- Born: Nettanige, Bellur Grama Panchayat, Kasaragod district, Kerala, India
- Occupations: Farmer; paddy conservator
- Known for: Maintaining a gene pool of 650+ traditional rice varieties; on-farm conservation of paddy diversity
- Awards: Plant Genome Savior Farmer Reward (2018–19); Padma Shri (2024);

= Sathyanarayana Beleri =

Padmashri award winning Indian farmer and paddy conservationist

Sathyanarayana Beleri is a farmer and also a paddy conservator of Nettanige village in Bellur Gramapanchayath in Kasaragod district in Kerala. After completing his secondary education, he took up farming and has since developed a collection of more than 650 traditional rice varieties, which he maintains through cultivation and preservation methods developed on his farm.

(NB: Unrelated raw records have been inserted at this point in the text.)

(** X9.  Two removals can be made in either order: the future ends in the
    same state. *)
Theorem remove_done_callback_commutes (a b : nat) (f : PythonFuture World) :
  (remove_done_callback a (remove_done_callback b f).1).1
  = (remove_done_callback b (remove_done_callback a f).1).1.
Proof.
  destruct (remove_done_callback_fields b f)
    as (Hc1 & _ & Hr1 & Hs1 & Hl1 & Hh1 & Hd1 & Hw1).
  destruct (remove_done_callback_fields a (remove_done_callback b f).1)
    as (Hc2 & _ & Hr2 & Hs2 & Hl2 & Hh2 & Hd2 & Hw2).
  destruct (remove_done_callback_fields a f)
    as (Hc3 & _ & Hr3 & Hs3 & Hl3 & Hh3 & Hd3 & Hw3).
  destruct (remove_done_callback_fields b (remove_done_callback a f).1)
    as (Hc4 & _ & Hr4 & Hs4 & Hl4 & Hh4 & Hd4 & Hw4).
  rewrite Hc1 in Hc2, Hr2. rewrite Hc3 in Hc4, Hr4.
  apply PythonFuture_eq; try congruence.
  - rewrite Hc2, Hc4. apply filter_not_eq_comm.
  - rewrite Hr2, Hr4, Hr1, Hr3, (filter_not_eq_comm a b).
    destruct (filter (λ h, h ≠ b) (filter (λ h, h ≠ a) (callbacks_ f)))
      as [|x l] eqn:Hfinal; [done|].
    assert (Hx : x ∈ filter (λ h, h ≠ b) (filter (λ h, h ≠ a) (callbacks_ f))).
    { rewrite Hfinal. by left. }
    assert (Hxa : x ∈ filter (λ h, h ≠ a) (callbacks_ f)).
    { by apply list_elem_of_filter in Hx as [_ Hx]. }
    assert (Hxb : x ∈ filter (λ h, h ≠ b) (callbacks_ f)).
    { apply list_elem_of_filter in Hx as [Hnb Hx'].
      apply list_elem_of_filter in Hx' as [_ Hx'].
      apply list_elem_of_filter. done. }
    destruct (filter (λ h, h ≠ a) (callbacks_ f)); [by apply elem_of_nil in Hxa|].
    destruct (filter (λ h, h ≠ b) (callbacks_ f)); [by apply elem_of_nil in Hxb|].
    done.
Qed.

Lemma RunCallbacks_nothing_queued (f : PythonFuture World) :
  callbacks_ f = [] → RunCallbacks py_outcome py_effect f = f.
Proof.
  intros Hc. unfold RunCallbacks. rewrite Hc. simpl.
  apply PythonFuture_eq; done.
Qed.

(** X10.  The vector is consumed by the dispatch: run a second time,
    [RunCallbacks] invokes nothing and changes nothing, so no callback can
    fire twice through it. *)
Theorem RunCallbacks_idempotent (f : PythonFuture World) :
  RunCallbacks py_outcome py_effect (RunCallbacks py_outcome py_effect f)
  = RunCallbacks py_outcome py_effect f.
Proof.
  apply RunCallbacks_nothing_queued.
  by destruct (RunCallbacks_frame py_outcome py_effect f) as (_ & _ & -> & _).
Qed.

End DoneCallbackExtras.

(** * Further properties of the cancel list *)

Lemma Node_eta (nd : Node) :
  {| next := next nd; prev := prev nd; callback := callback nd |} = nd.
Proof. by destruct nd. Qed.

(** The last node of a segment points to the target of the segment. *)
Lemma chain_last_next (h : gmap nat Node) (l : list nat) :
  ∀ (pp p q t : nat),
    chain h pp p l q → last l = Some t →
    ∃ nt, h !! t = Some nt ∧ next nt = q.
Proof.
  induction l as [|n l IH]; intros pp p q t Hch Hlast; [done|].
  simpl in Hch. destruct Hch as (-> & nd & Hn & _ & _ & Hrest).
  destruct l as [|m l'].
  - simpl in Hlast, Hrest. injection Hlast as <-. by exists nd.
  - rewrite last_cons_cons in Hlast. by eapply IH.
Qed.

(** The node before the head: the head itself in an empty list, the last
    node otherwise; in both cases its [next] is the head. *)
Lemma cancel_list_tail (h : gmap nat Node) (sentinel : nat) (l : list nat) :
  cancel_list h sentinel l →
  ∃ hd nt, h !! sentinel = Some hd ∧ h !! prev hd = Some nt
           ∧ next nt = sentinel
           ∧ (prev hd = sentinel ∨ prev hd ∈ l).
Proof.
  intros (Hnd & hd & Hhd & Hch & Hprev).
  destruct (last l) as [t|] eqn:Hlast; simpl in Hprev.
  - destruct (chain_last_next h l sentinel (next hd) sentinel t Hch Hlast)
      as (nt & Hnt & Hnext).
    exists hd, nt. rewrite Hprev. repeat split; try done.
    right. by apply last_Some_elem_of.
  - apply last_None in Hlast. subst l. simpl in Hch.
    exists hd, hd. rewrite Hprev. repeat split; try done. by left.
Qed.

(** Registering a token and destroying it again gives back the storage. *)
Lemma CancelCallback_new_destroy (h : gmap nat Node) (sentinel node : nat)
    (a : CancelAction) (l : list nat) :
  cancel_list h sentinel l → node ∉ sentinel :: l → h !! node = None →
  ∃ h1, CancelCallback_new sentinel node a h = Some h1
        ∧ CancelCallback_destroy node h1 = Some h.
Proof.
  intros Hl Hnode Hfresh.
  destruct (cancel_list_tail h sentinel l Hl) as (hd & nt & Hhd & Hnt & Hnext & Ht).
  apply not_elem_of_cons in Hnode as [Hns Hnl].
  assert (Htn : prev hd ≠ node).
  { destruct Ht as [Heq|Hin]; [by rewrite Heq|].
    intros Heq. by rewrite Heq in Hin. }
  unfold CancelCallback_new. rewrite Hhd. simpl.
  rewrite lookup_insert_ne by done. rewrite Hnt. simpl.
  destruct (decide (prev hd = sentinel)) as [Hts|Hts].
  - (* empty list *)
    rewrite Hts in *. assert (nt = hd) as -> by congruence.
    rewrite lookup_insert_eq. simpl.
    eexists. split; [reflexivity|].
    unfold CancelCallback_destroy, Remove.
    rewrite lookup_insert_ne by done.
    rewrite lookup_insert_ne by done.
    rewrite lookup_insert_eq. simpl.
    rewrite lookup_insert_eq. simpl.
    rewrite lookup_insert_eq. simpl.
    f_equal. apply map_eq. intros x.
    destruct (decide (x = node)) as [->|Hxn].
    { by rewrite lookup_delete_eq. }
    rewrite lookup_delete_ne by done.
    destruct (decide (x = sentinel)) as [->|Hxs].
    { rewrite lookup_insert_eq, Hhd. f_equal.
      destruct hd; simpl in *; congruence. }
    rewrite !lookup_insert_ne by done. done.
  - (* the list has a last node *)
    rewrite lookup_insert_ne by done.
    rewrite lookup_insert_ne by done. rewrite Hhd. simpl.
    eexists. split; [reflexivity|].
    unfold CancelCallback_destroy, Remove.
    rewrite lookup_insert_ne by done.
    rewrite lookup_insert_ne by done.
    rewrite lookup_insert_eq. simpl.
    rewrite lookup_insert_eq. simpl.
    rewrite lookup_insert_ne by done.
    rewrite lookup_insert_ne by done.
    rewrite lookup_insert_eq. simpl.
    f_equal. apply map_eq. intros x.
    destruct (decide (x = node)) as [->|Hxn].
    { by rewrite lookup_delete_eq. }
    rewrite lookup_delete_ne by done.
    destruct (decide (x = prev hd)) as [->|Hxt].
    { rewrite lookup_insert_eq, Hnt. f_equal.
      destruct nt; simpl in *; congruence. }
    rewrite lookup_insert_ne by done.
    destruct (decide (x = sentinel)) as [->|Hxs].
    { rewrite lookup_insert_eq, Hhd. f_equal. apply Node_eta. }
    rewrite !lookup_insert_ne by done. done.
Qed.

(** X11.  Whichever way [InterruptibleWaitImpl] is left (normal return,
    timeout, cancellation or a signal's error), the cancel-callback token it
    linked into the future's list on entry is unlinked again: when no other
    thread touched the list, its storage is exactly what it was before the
    call. *)
Theorem InterruptibleWaitImpl_releases_token (sentinel node : nat) (pf : bool)
    (obs : list WaitIteration) (h : gmap nat Node) (l : list nat)
    (o : Outcome unit) :
  cancel_list h sentinel l → node ∉ sentinel :: l → h !! node = None →
  InterruptibleWaitImpl pf obs = Some o →
  InterruptibleWaitImpl_scoped sentinel node pf obs (λ h1, h1) h = Some (o, h).
Proof.
  intros Hl Hnode Hfresh Ho. unfold InterruptibleWaitImpl_scoped.
  destruct pf.
  - destruct (CancelCallback_new_destroy h sentinel node Notify l Hl Hnode Hfresh)
      as (h1 & -> & Hd).
    simpl. rewrite Ho. simpl. rewrite Hd. done.
  - simpl. rewrite Ho. done.
Qed.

In recognition of his contribution to the conservation of agricultural biodiversity, the Protection of Plant Varieties and Farmers' Rights Authority, under the Ministry of Agriculture and Farmers Welfare, Government of India, awarded him the Plant Genome Savior Farmer Reward for 2018–19. In 2024, he received the Padma Shri, one of India’s highest civilian honours, for his work in the field of agriculture.

The rice varieties preserved by Beleri include Chitteni, Akrikaaya, Narikela, Suggi kayame, Vellatuven, Gandhasaale, Jeerige Sanna, Ghangadale, Kumkumsaale, Kalame, Kottambarasaale, Karigajavile, Raajamudi, Jugal Kagga, Karijeddu, Parambu Ucchan, Mysooru mallige.